(* ===== verification/Prelude.v ===== *)
(** * The verification of librocdxg

    librocdxg implements the ROCm thunk interface ([hsaKmt*]) on Windows Subsystem for
    Linux: instead of the KFD driver it drives /dev/dxg through libdxcore. The sources
    under src/ fall into layers that call downwards:

    - the exported calls (src/openclose.cpp, memory.cpp, libdrm.cpp, queues.cpp,
      topology.cpp): guards, tables, statuses;
    - the WDDM layer (src/wddm): devices, GPU memory, queues with their worker threads, the
      PM4 encoder, the virtual address manager;
    - the shared layer (shared/): adapters and chains, the D3DKMT wrappers with their error
      codes, the proxy library;
    - util/: the sub-allocators, arithmetic helpers, and an operating system layer of
      locks, events and threads that the library does not compile.

    AMD SMI (src/amdsmi) is a second library in the repository: it monitors the devices
    through the shared layer, with an adapter list of its own.

    ** How the program is modelled

    An operation is a function in [M] (World.v): it takes the state of the library and
    returns a result with the new state, or [None] where the code fails an assertion or has
    undefined behaviour: a dangling pointer, an index out of range, a division by 0. What
    leaves the library (libdxcore, the proxy library, Linux, the memory it shares with the
    device) is a call of Kernel.v, answered by an environment of class [Kernel] about which
    nothing is assumed. All calls are kept in a log with their answers, so theorems speak
    about the order of what the driver is asked to do. Integers are [Z] with their
    wrap-around written ([+64], [u32], ...), flag words and packet words are read and
    written field by field (BitField.v), [std::map] and [std::multimap] are sorted lists
    with iterators (StdMap.v), objects with a lifetime are finite maps by pointer, so that
    a deleted one is not there.

    ** Files and sources

    - Prelude, StdMap, BitField, Utils: integers, containers, bit fields and util/utils.h.
      Status: the error codes and their translations (shared/src/status.cpp, thunks.h).
    - VaMgr, VaMgrSpec: wddm/va_mgr.cpp, the best-fit address manager; SimpleHeap:
      util/simple_heap.h, over a type class of block allocators. SmallHeap,
      SmallHeapLayout, SmallHeapSpec: util/small_heap.h and small_heap.cpp, a first-fit
      allocator.
    - Kernel, World: the boundary and the state. Runtime, RuntimeSpec, OpenCloseSpec:
      openclose.cpp and librocdxg.h.
    - Device: wddm/device.cpp without construction. GpuMemory, MapSpec, GpuMemorySpec,
      CreateSpec: wddm/gpu_memory.cpp. Memory, MemorySpec, MemoryHistory: memory.cpp and
      libdrm.cpp.
    - Aql, CmdUtil, CmdUtilSpec: the HSA structures and the PM4 encoder (wddm/cmd_util.cpp,
      pm4_cmds.h).
    - Queue, QueueThread, QueueNew: the compute queue of wddm/queue.cpp, its worker and its
      construction; Sdma: the SDMA queue; QueueApi: queues.cpp. QueueLog, QueueSpec,
      QueueProcess, SdmaSpec and QueueApiSpec hold their theorems.
    - Platform, PlatformSpec: shared/src/platform.cpp, lda_chain.cpp, device.cpp, utils.cpp
      and the construction of the devices in wddm/device.cpp.
    - GpuInfo: shared/include/gpu_info.h and the queries of shared/src/device.cpp. Loader:
      shared/src/dxcore_loader.cpp, whose object is part of the state in World.
    - Sysfs, Topology, TopologySpec: topology.cpp.
    - CString: strings in arrays of characters, as [snprintf], [strncpy] and [memset] treat
      them. Uuid: amdsmi/src/amd_smi/amd_smi_uuid.cc. SmiStatus and SmiTypes: the statuses
      and structures of amdsmi.h. Smi (life cycle, sockets, processors, addresses),
      SmiQuery (identity, texts, tables), SmiSensor (temperatures, power, clocks, PCI),
      SmiProcess (processes) and SmiStubs (the calls that only refuse): amd_smi.cc.
      SmiUtils: amd_smi_utils.cc, amd_smi_common.cc. SmiSpec, SmiDeviceSpec,
      SmiProcessSpec, SmiQuerySpec and SmiUtilsSpec hold their theorems.
    - Wakeup and Fence: the sleep of the compute worker and the paging fence as steps of
      many threads. Locks, OsLinux, LazyPtr: util/locks.h, util/lnx/os_linux.cpp
      (semaphores, events, threads) and util/lazy_ptr.h, likewise. OsServices: the clocks,
      libraries, environment and cpuid of os_linux.cpp. HsaBridge: hsa.cpp. Entry:
      events.cpp, time.cpp, version.cpp, debug.cpp, spm.cpp, svm.cpp, perfctr.cpp,
      pc_sampling.cpp, ais.cpp, hsakmtmodel.cpp and the entry points of memory.cpp and
      libdrm.cpp that do nothing.
    - Demo, QueueDemo: the concrete environments of the witnesses.

    The members of the runtime object, the loader of libdxcore, the device table, the
    memory objects and the allocation map are [World]. A queue's members are a state of
    their own ([QM], or explicit arguments for SDMA), the queue table of queues.cpp is
    passed along by QueueApi, and the snapshot with the platform is [Topology], next to the
    world in the monad [TM]; [World] keeps the parts of topology.cpp the lower layers read,
    the devices and the number of nodes. The state of AMD SMI is [Smi]: the count of
    initialisations, the handle of libdxcore and a platform, a second instance of that of
    Platform.v. It lives next to the world, from which the calls of AMD SMI only use the
    boundary; a handle of a processor is the pointer of a device, looked up in that
    platform. A caller's pointer is an [option], an output array a list, and a call returns
    what is left in them.

    ** What the theorems show

    - Address manager: [AllocImpl] and [Free] refine an allocator of disjoint blocks, so do
      histories, answer by answer, requests are refused only when nothing fits, and what
      fixed-address requests break. First-fit heap: every history of allocations from
      either end and of frees passes its assertions and refines an allocator of disjoint
      blocks.
    - Memory: histories of allocations, releases, queue references and queries refine an
      abstract memory of disjoint blocks; creating local memory is all or nothing, deletion
      and release give back everything that was taken, a mapping is complete or undone and
      tiles its range, the paging fence covers all pending updates, memory a queue holds is
      not freed, but for the last reference to an imported buffer, a closed library
      refuses.
    - Runtime: opens and closes in one process refine a state machine through failures of
      open and of the loader, the first open of a forked child starts over, the system heap
      commits what it hands out or takes it back, the search for the handle aperture ends,
      with a slot the adapter's apertures avoid.
    - Queues: the packets read back as what they were built from, a kernel dispatch becomes
      the commands it stands for or is refused with the right error, the worker submits in
      order and never overwrites what the device may still read, SDMA ranges are taken once
      and in order under every interleaving of the application, the doorbell and the
      worker, without a gap if the application does not write while a doorbell is rung, the
      compute worker misses no wake-up, and every outcome of creating a queue.
    - Adapters and topology: enumeration never touches a deleted object (when chains have
      one device) and fails only when the first adapters appear in the middle of it, the
      table lists exactly the devices found, an acquired snapshot is well formed, and what
      the getters return of it.
    - Locks: the hybrid mutex excludes and loses no wake-up, whatever its threads do,
      threads are joined once, an object made at first use is made once; a poll of an event
      never succeeds and blocks the event for good. The system: a function of a library is
      its own, the tools opened are those that carry the symbol, the clocks need their
      resolution.
    - AMD SMI: every history of initialisations and shutdowns refines a counter, with the
      references to libdxcore it holds and leaks; devices are numbered without gaps, their
      addresses and identifiers lead back to them; the tables of processes agree with the
      drivers' lists and with each other; tables and texts stay in their buffers, with the
      exceptions named; an uninitialised library refuses, where it looks; the texts of the
      statuses tell them apart.

    A good part states defects the models made visible: a theorem says exactly what the
    code does on the inputs concerned.

    ** Hypotheses on the environment

    [MmapFixed] is what mmap(2) says of [MAP_FIXED]; [OneProcess] that the pid of the
    process stays what it is, that open(2) answers -1 or a descriptor and that the devices
    named in ROCR_VISIBLE_DEVICES are counted in 31 bits; [EnumAdaptersOk] that a
    successful enumeration reports no more adapters than it was given room for; [GpuChains]
    that a chain has at most the four devices it has places for, or at most one where no
    adapters are linked, without which enumeration can leave dangling devices
    ([linked_adapters_dangle]). [StableChains] (SmiDeviceSpec) says that a chain has the
    same number of devices, at most four, in every state, [StableQueries], for the queries
    of single devices, that the driver gives the same answer to the same query; the order
    in which a hash map is walked is a parameter, any permutation of its entries.
    [config_ok], [buffer_ok], [environment_ok] and [ring_ok] are what the constructors of
    the queues establish. Each has an instance, on which the witnesses run.

    ** Bounds and fuel

    Loops of the code that are not structural take fuel. [AllocImpl_loop] and [alloc_loop]
    have the retry bound of the code, the mapping of address spaces its 16 attempts;
    [skip_loop], [map_loop] and [unmap_loop] get the number of chunks in the range,
    [aperture_loop] the [aperture_fuel] steps after which the start wraps around,
    [query_linked] five rounds since a fifth device has no place; theorems show that these
    do not run out; [split_string] and [removeString] get the length of the string, with
    which they end ([string_loops_end]), the walks of SmallHeap the number of its nodes,
    with which they end ([SmallHeap_history_refines]), [grow_stack] one round more than it
    takes from a page to its limit ([grow_stack_total]). The loops that wait for other
    agents ([Process], [poll_loop], [thread_rounds], the waits on signals) have no bound in
    the code: they take the number of rounds as an argument, theorems hold for every
    number, and running out is a result of its own. The command buffer has [AqlFrameNum] =
    0x1000 frames; a dispatch takes at most [dispatch_limit] = 404 bytes of a frame, and a
    frame has as many ([InitCmdbufInfo_enough]).

    ** Not modelled

    - The functions of libhsa-runtime64 that hsa.cpp looks up: they are calls.
    - util/: semaphores, mutexes and reader-writer locks that wrap one call of pthread, the
      calibration of timer.cpp, the template of atomic operations, the Windows half. The
      steps of Locks, OsLinux and LazyPtr are atomic and sequentially consistent; [reset],
      moves and destructors are not for use by many threads. In the library itself mutexes
      are held over whole operations, so each operation is one step; where threads share
      members without one the points are separate steps (Sdma, Wakeup, Fence) or calls
      (Queue).
    - The proxy library, whose answers are calls; vendored headers. Of AMD SMI: the command
      line tool and the bindings, which are Python, [smi_brcm_execute_cmd_get_data], which
      runs a command, the structures of the public header that only refused calls mention,
      and the type of an output that a refused call leaves alone.
    - Logging and profiling output. Doubles of /proc/cpuinfo are rationals; the fields of a
      node past the first 368 bytes are never set, and a shorter copy ends at a field. A
      memory object whose device has been deleted keeps the index [deleted_device], which
      no device has. *)

(** * Prelude: fixed-width integers, the assertion monad and shared lemmas

    Everything the components share: unsigned machine integers as [Z] with
    their wrap-around written out, the option monad used for code that can hit
    an [assert] or undefined behaviour, a few list facts, the hint databases
    and the tactics of the development. *)

From Stdlib Require Export ZArith Lia.
From stdpp Require Export base tactics option sorting list.
#[global] Set Default Proof Using "Type".

Declare Scope dxg_scope.
Delimit Scope dxg_scope with dxg.
#[global] Open Scope Z_scope.
#[global] Open Scope dxg_scope.

(** ** Machine integers *)

Definition wrap (w x : Z) : Z := x mod 2 ^ w.
Abbreviation u8 := (wrap 8).
Abbreviation u16 := (wrap 16).
Abbreviation u32 := (wrap 32).
Abbreviation u63 := (wrap 63).
Abbreviation u64 := (wrap 64).
(** The signed 32-bit reading of a word. *)
Definition s32 (x : Z) : Z := if u32 x <? 2 ^ 31 then u32 x else u32 x - 2 ^ 32.

(** Unsigned 64-bit arithmetic, as C performs it on [uint64_t] and [size_t]. *)
Definition add64 (x y : Z) : Z := u64 (x + y).
Definition sub64 (x y : Z) : Z := u64 (x - y).
Definition mul64 (x y : Z) : Z := u64 (x * y).
Notation "x +64 y" := (add64 x y) (at level 50, left associativity) : dxg_scope.
Notation "x -64 y" := (sub64 x y) (at level 50, left associativity) : dxg_scope.
Notation "x *64 y" := (mul64 x y) (at level 40, left associativity) : dxg_scope.

#[global] Arguments wrap : simpl never.
#[global] Arguments add64 : simpl never.
#[global] Arguments sub64 : simpl never.
#[global] Arguments mul64 : simpl never.
#[global] Arguments Z.pow : simpl never.
#[global] Arguments Z.modulo : simpl never.
#[global] Arguments Z.div : simpl never.

Definition UINT32_MAX : Z := 4294967295.
Definition UINT64_MAX : Z := 18446744073709551615.

Create HintDb dxg discriminated.
Create HintDb width.

Lemma wrap_range (w x : Z) : 0 <= w -> 0 <= wrap w x < 2 ^ w.
Proof. intros. apply Z.mod_pos_bound, Z.pow_pos_nonneg; lia. Qed.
+ + + + + + +
What you have to do:
When you reach the line containing "- Logging and" in the data above, start copying exactly, and stop after the line containing "an [assert] or".

Answer section:
    - Logging and profiling output. Doubles of /proc/cpuinfo are rationals; the fields of a
      node past the first 368 bytes are never set, and a shorter copy ends at a field. A
      memory object whose device has been deleted keeps the index [deleted_device], which
      no device has. *)

(** * Prelude: fixed-width integers, the assertion monad and shared lemmas

    Everything the components share: unsigned machine integers as [Z] with
    their wrap-around written out, the option monad used for code that can hit
    an [assert] or undefined behaviour, a few list facts, the hint databases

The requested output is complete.